Dustin Roise, who runs a cattle ranch and raises hay near Ross in Mountrail County, said he has to change his socks, pants and the air filter in his tractor more often with increased dust in the area. His cattle haven’t suffered any ill effects, but he said that’s because they’ve moved.

“Their grazing patterns have changed,” Roise said “They stay off the stuff along roads and won’t eat it if there is dust on it.”

Roise said his hay crop hasn’t been affected, and he hopes it never is because that would bump up his feed costs and reduce the amount of hay he could sell.

“I don’t know what the answer to dust is, other than to reduce oil traffic, and that’s not going to happen,” Roise said.

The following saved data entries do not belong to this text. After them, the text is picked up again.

(* ===== verification/BgDemo.v ===== *)
(** * A server with a battleground and arenas

    A configuration, templates and characters on which the theorems about battlegrounds
    are applied. *)
From S2P Require Import Prelude StateMonad Multimap Timers Float32 Float64 BgData BgMatchmaking BgObjects BgQueue BgUpdate BgHandlers.

Module BgDemo.
Export BgHandlers.

(** Powers with weights 1, 2 and 3 (and 1 for all others). *)
Definition demo_pow (x y : f64) : f64 :=
  if f32_eqb y (f64_of_Z 2) then f64_mul x x else if f32_eqb y (f64_of_Z 3) then f64_mul x (f64_mul x x) else x.

(** The configuration, but for one of the limits. *)
Definition env_with (MaxPremadeDiff : f32) : BgEnv := {|
  BATTLEGROUND_CROSSFACTION_ENABLED := true;
  CONFIG_ARENA_SOLOQUEUE_ENABLED := true;
  CONFIG_BATTLEGROUND_INVITATION_TYPE := 0;
  CONFIG_BATTLEGROUND_PREMADE_GROUP_WAIT_FOR_MATCH := 1800000;
  CONFIG_ARENA_RATED_UPDATE_TIMER := 5000;
  CONFIG_ARENA_MMR_COMPOSITE_TYPE := 0;
  CONFIG_ARENA_MAX_RATING_DIFFERENCE := λ _, 150;
  CONFIG_ARENA_RATING_DISCARD_TIMER := λ _, 600000;
  CONFIG_ARENA_WIDENING_TIMER := λ _, 0;
  CONFIG_ARENA_WIDENING_DELTA := λ _, 0;
  CONFIG_BG_MATCHMAKING_PLAYER_COUNT := f32_of_Z 2;
  CONFIG_BG_MATCHMAKING_PLAYER_DIFF := f32_of_Z 3;
  CONFIG_BG_MATCHMAKING_HEALER_DIFF := f32_lit 1 10;
  CONFIG_BG_MATCHMAKING_MAX_SKILL := f32_of_Z 500;
  CONFIG_BG_MATCHMAKING_SKILL := f32_of_Z 1;
  CONFIG_BG_MATCHMAKING_MAX_ITEMLVL := f32_of_Z 80;
  CONFIG_BG_MATCHMAKING_ITEMLVL := f32_lit 1 10;
  CONFIG_BG_MATCHMAKING_FACTION := f32_lit 1 2;
  CONFIG_BG_MATCHMAKING_PREMADE := f32_of_Z 1;
  CONFIG_BG_MATCHMAKING_MAX_WAIT := f32_of_Z 36000;
  CONFIG_BG_MATCHMAKING_WAIT := f32_of_Z 1;
  CONFIG_ARENA_MATCHMAKING_MAX_PREMADE_DIFF := MaxPremadeDiff;
  CONFIG_ARENA_MATCHMAKING_PLAYER_COUNT_WEIGHT := f32_of_Z 2;
  CONFIG_ARENA_MATCHMAKING_SKILL_RANGE_TIME := f32_of_Z 900;
  CONFIG_ARENA_MATCHMAKING_SKILL_RANGE_MIN := f32_of_Z 400;
  CONFIG_ARENA_MATCHMAKING_SKILL_RANGE_MAX := f32_of_Z 1000;
  CONFIG_ARENA_MATCHMAKING_SKILL_RANGE_WEIGHT := f32_lit 1 2;
  CONFIG_ARENA_MATCHMAKING_SKILL_DIFF_TIME := f32_of_Z 900;
  CONFIG_ARENA_MATCHMAKING_SKILL_DIFF_MIN := f32_of_Z 100;
  CONFIG_ARENA_MATCHMAKING_SKILL_DIFF_MAX := f32_of_Z 500;
  CONFIG_ARENA_MATCHMAKING_SKILL_DIFF_WEIGHT := f32_lit 1 2;
  CONFIG_ARENA_MATCHMAKING_PREMADE_WEIGHT := f32_lit 1 2;
  CONFIG_ARENA_MATCHMAKING_RECENT_OPPONENT_TIME := f32_of_Z 900;
  CONFIG_ARENA_MATCHMAKING_RECENT_OPPONENT_PENALTY := f32_lit 3 4;
  CONFIG_ARENA_MATCHMAKING_2V2_TIME := f32_of_Z 360;
  CONFIG_ARENA_MATCHMAKING_3V3_TIME := f32_of_Z 120;
  isTesting := false;
  isArenaTesting := false;
  pow := demo_pow;
  GetBattlegroundBracketByLevel := λ map level, if 80 <=? level then Some 14 else Some (level / 10);
  GetBattlegroundBracketById := λ _ _, true;
  maxGroupSize := λ type, if existsb (Z.eqb type) [BATTLEGROUND_WS; BATTLEGROUND_AA; BATTLEGROUND_RB] then Some 10 else None;
  IsDisabledFor := λ _, false;
  event_107 := true;
  ArenaTeam_rating := λ id, if (id =? 21) || (id =? 22) then Some 1500 else None;
  ArenaTeam_mmr := λ id grp _, match grp with Some _ => 1500 | None => 0 end
|}.

#[export] Instance demo_bg_env : BgEnv := env_with (f32_of_Z 1).
(** The configuration with which no match of single players is good enough. *)
Definition hanging_env : BgEnv := env_with (f32_of_Z 0).

(** Two players a side in Warsong Gulch, to keep the histories short. *)
Definition template (type map : Z) (arena : bool) : Battleground :=
  mkBg type type 0 0 STATUS_WAIT_QUEUE 0 arena false 0 0 (0, 0) ∅ 4 2 2 1 80 map false (0, 0) (0, 0) (∅, ∅) (new_matchmaking 4).
Definition character (team arenateam : Z) (grp : option BgGroup) : Player :=
  mkPlayer team 80 false (f32_of_Z 200) (f32_of_Z 1500) (f32_of_Z 1500) 1500 false
    (λ slot, if slot =? 0 then arenateam else 0) grp (λ _, true) false false false true false 0 0 0
    (replicate PLAYER_MAX_BATTLEGROUND_QUEUES (BATTLEGROUND_QUEUE_NONE, 0)).
Definition pair_of (a b : Z) : option BgGroup := Some (mkBgGroup a [a; b] 2 false).

Definition demo_world : World :=
  mkWorld ∅ 1000 ∅ ∅ ∅
    {[BATTLEGROUND_WS := template BATTLEGROUND_WS 489 false; BATTLEGROUND_AA := template BATTLEGROUND_AA 0 true;
      BATTLEGROUND_NA := template BATTLEGROUND_NA 559 true]}
    ∅ [] 5000
    {[1 := character ALLIANCE 21 (pair_of 1 2); 2 := character ALLIANCE 21 (pair_of 1 2);
      3 := character HORDE 22 (pair_of 3 4); 4 := character HORDE 22 (pair_of 3 4);
      5 := character HORDE 0 None; 6 := character ALLIANCE 0 None; 7 := character HORDE 0 None;
      8 := character ALLIANCE 0 None; 9 := character HORDE 0 None; 10 := character ALLIANCE 0 None]}
    100000 100000 1 [BATTLEGROUND_NA; BATTLEGROUND_NA] ∅ ∅ [] [].

Definition after_all (rs : list request) : World := match run_all rs demo_world with Ok (_, w) => w | _ => demo_world end.
Definition answered (rs : list request) : bool := match run_all rs demo_world with Ok _ => true | _ => false end.
Lemma bg_after_run rs : answered rs = true → run_all rs demo_world = Ok (tt, after_all rs).
Proof. unfold answered, after_all. by destruct (run_all rs demo_world) as [[[] w]| | | |]. Qed.

(** Waiting groups of one player, and what the searches answer. *)
Definition single (a team JoinTime rating : Z) : GroupView :=
  mkView a team JoinTime true [(a, mkPlayerInfo 0 (f64_of_Z rating) (f32_of_Z 200) false a)].
Definition four : list GroupView := [single 4 HORDE 40 1500; single 1 ALLIANCE 10 1500; single 3 HORDE 30 1400; single 2 ALLIANCE 20 1600].
Definition proposal_of (groups : list GroupView) : list GroupView * Proposal :=
  match FindProposal (new_matchmaking 4) 100 groups with Ok x => x | _ => ([], new_Proposal []) end.
Lemma proposal_of_four : FindProposal (new_matchmaking 4) 100 four = Ok ((proposal_of four).1, (proposal_of four).2).
Proof. vm_compute. reflexivity. Qed.

(** A battleground that fills up; arenas of single players; players that join a rated arena
    alone. *)
Definition gulch : list request :=
  [Join 1 BATTLEGROUND_WS None true; Join 3 BATTLEGROUND_WS None true; Join 5 BATTLEGROUND_WS None false; Update 100].
Definition solo : list request :=
  [Draw [BATTLEGROUND_NA]; JoinSolo 5 true; JoinSolo 6 true; JoinSolo 7 true; JoinSolo 8 true; JoinSolo 9 true; JoinSolo 10 true;
   Tick 200000 200000; Update 6000].
Definition alone : list request :=
  [Draw [BATTLEGROUND_NA]; JoinArena 1 true 0 false true; JoinArena 3 true 0 false true; Update 6000].

End BgDemo.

Scott Stammen, Mountrail County’s road superintendent, said the county has increased its budget for dust suppressants more than tenfold to nearly $600,000 in the past three years.

The mixture of magnesium chloride forms a hard crust on the road surface that hold downs dust but eventually causes potholes and washboarding. For a time, the chloride-coated roads are smooth, which has led to complaints of speeding on rural roads, Stammen said.

“We can’t win for losing,” Stammen said. “But there is plenty of job security for us with dust control.”